Musk has emerged as something of a coronavirus crank, tweeting the day after reopening his factory at notorious coronavirus skeptic Alex Berenson, "it appears that what he is saying is untrue" about a doctor saying that there are not enough tests for symptomatic COVID patients. Since the pandemic's emergence in the U.S., he's consistently downplayed it, tweeting the "coronavirus panic is dumb" on March 6. He explained himself, saying, "Virality of C19 is overstated due to conflating diagnosis date with contraction date & over-extrapolating exponential growth, which is never what happens in reality," adding, "Fatality rate also greatly overstated." A few days later, he became the first high-profile figure to promote the then little-heard-of hydroxychloroquine, a drug that the Trump administration and Fox News later clamped onto as a possible miracle cure. He added, "danger of panic still far exceeds danger of corona imo. If we over-allocate medical resources to corona, it will come at expense of treating other illnesses." And on March 19, Musk said, "Based on current trends, probably close to zero new cases in US too by end of April." New cases have been growing by about 25,000 per day, with 1,358,000 cases in the U.S. so far.
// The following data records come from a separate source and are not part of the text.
Lemma in_int_spec z : in_int z = true <-> - 2 ^ 31 <= z <= 2 ^ 31 - 1.
Proof.
  unfold in_int, INT_MIN, INT_MAX.
  rewrite andb_true_iff, !Z.leb_le. tauto.
Qed.

End MachFacts.

(** ** One poll *)
Section Poll.
Variables ta tb : Z.

Lemma in_range_no_arrival : in_range no_arrival.
Proof. unfold in_range; simpl; lia. Qed.

Lemma poll_in_range c m : in_range m -> in_range (poll ta tb c m).
Proof.
  intros [Ha Hb]. unfold in_range, poll; simpl.
  pose proof (MachFacts.to_u32_range c).
  split.
  - destruct ((arrival_a m =? 0) && (c >=? ta)); lia.
  - destruct ((arrival_b m =? 0) && (c >=? tb)); lia.
Qed.

(** A marker that is set is left alone. *)
Lemma poll_keeps_a c m : arrival_a m <> 0 -> arrival_a (poll ta tb c m) = arrival_a m.
Proof.
  intros H. unfold poll; simpl.
  apply Z.eqb_neq in H. now rewrite H.
Qed.

Lemma poll_keeps_b c m : arrival_b m <> 0 -> arrival_b (poll ta tb c m) = arrival_b m.
Proof.
  intros H. unfold poll; simpl.
  apply Z.eqb_neq in H. now rewrite H.
Qed.

(** A marker that is clear takes the reading when the threshold is met. *)
Lemma poll_sets_a c m :
  arrival_a m = 0 -> ta <= c -> arrival_a (poll ta tb c m) = Mach.to_u32 c.
Proof.
  intros H Hc. unfold poll; simpl. rewrite H.
  replace (c >=? ta) with true; [reflexivity|].
  symmetry. rewrite Z.geb_le. exact Hc.
Qed.

Lemma poll_sets_b c m :
  arrival_b m = 0 -> tb <= c -> arrival_b (poll ta tb c m) = Mach.to_u32 c.
Proof.
  intros H Hc. unfold poll; simpl. rewrite H.
  replace (c >=? tb) with true; [reflexivity|].
  symmetry. rewrite Z.geb_le. exact Hc.
Qed.

Lemma poll_skips_a c m :
  arrival_a m = 0 -> c < ta -> arrival_a (poll ta tb c m) = 0.
Proof.
  intros H Hc. unfold poll; simpl. rewrite H.
  replace (c >=? ta) with false; [reflexivity|].
  symmetry. apply not_true_is_false. rewrite Z.geb_le. lia.
Qed.

Lemma poll_skips_b c m :
  arrival_b m = 0 -> c < tb -> arrival_b (poll ta tb c m) = 0.
Proof.
  intros H Hc. unfold poll; simpl. rewrite H.
  replace (c >=? tb) with false; [reflexivity|].
  symmetry. apply not_true_is_false. rewrite Z.geb_le. lia.
Qed.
By late April, his tweets were angrier and more forceful, especially after California refused to consider Tesla, a maker of luxury cars, an essential business like pharmacies, animal control, and grocery stores. The auto industry in general is struggling right now, as manufacturers are stuck storing a huge glut of vehicles in cargo ships at sea, with new car sales expected to fall by 50 percent in the second quarter, which would be the biggest drop on record in 40 years. Musk shared an anti-lockdown opinions piece while demanding "Give people their freedom back!", and at one point posted an all caps "FREE AMERICA NOW." That same day, the coronavirus-related death toll in the U.S. hit 60,000, and has since ballooned to 80,000 and growing. Around the same time, news came out that the ventilators Musk said he was sending to California hospitals were actually sleep apnea machines, and a representative from Newsom's office told CNN that they "not heard of any hospital system that has received a ventilator directly from Tesla or Musk."

Musk has been defending his call to reopen the California plant by claiming that, since the company also has a facility in Shanghai, Tesla knows better than most companies how to keep its workers safe. Historically though, the company has a fraught record on worker safety. A 2018 story by the investigative news organization Reveal found that the Fremont, California factory was undercounting workplace injuries, and that managers refused to clearly mark hazard zones because "Elon does not like the color yellow." A 2019 investigation by USA Today also found that another plant in Nevada was seeing accidents and injuries at a rate of "at least three a month," and not all of those were being reported as legally required. And, more recently, some workers at the same California factory were forced to complete projects on-site even after the statewide shutdown orders were in place—at least two office employees at the time tested positive for COVID-19.

Meanwhile, Musk's personal fortune has grown by $8 billion over the course of the pandemic, mostly by partnering with medical equipment companies, bringing his estimated net worth to just shy of $40 billion, according to Forbes. But he's reportedly on track for a major payout from Tesla—if the company's six-month average valuation hits $100 billion, then Musk gets a $750 million bonus.

Jeff Bezos has reportedly made another $25 billion since the beginning of the year.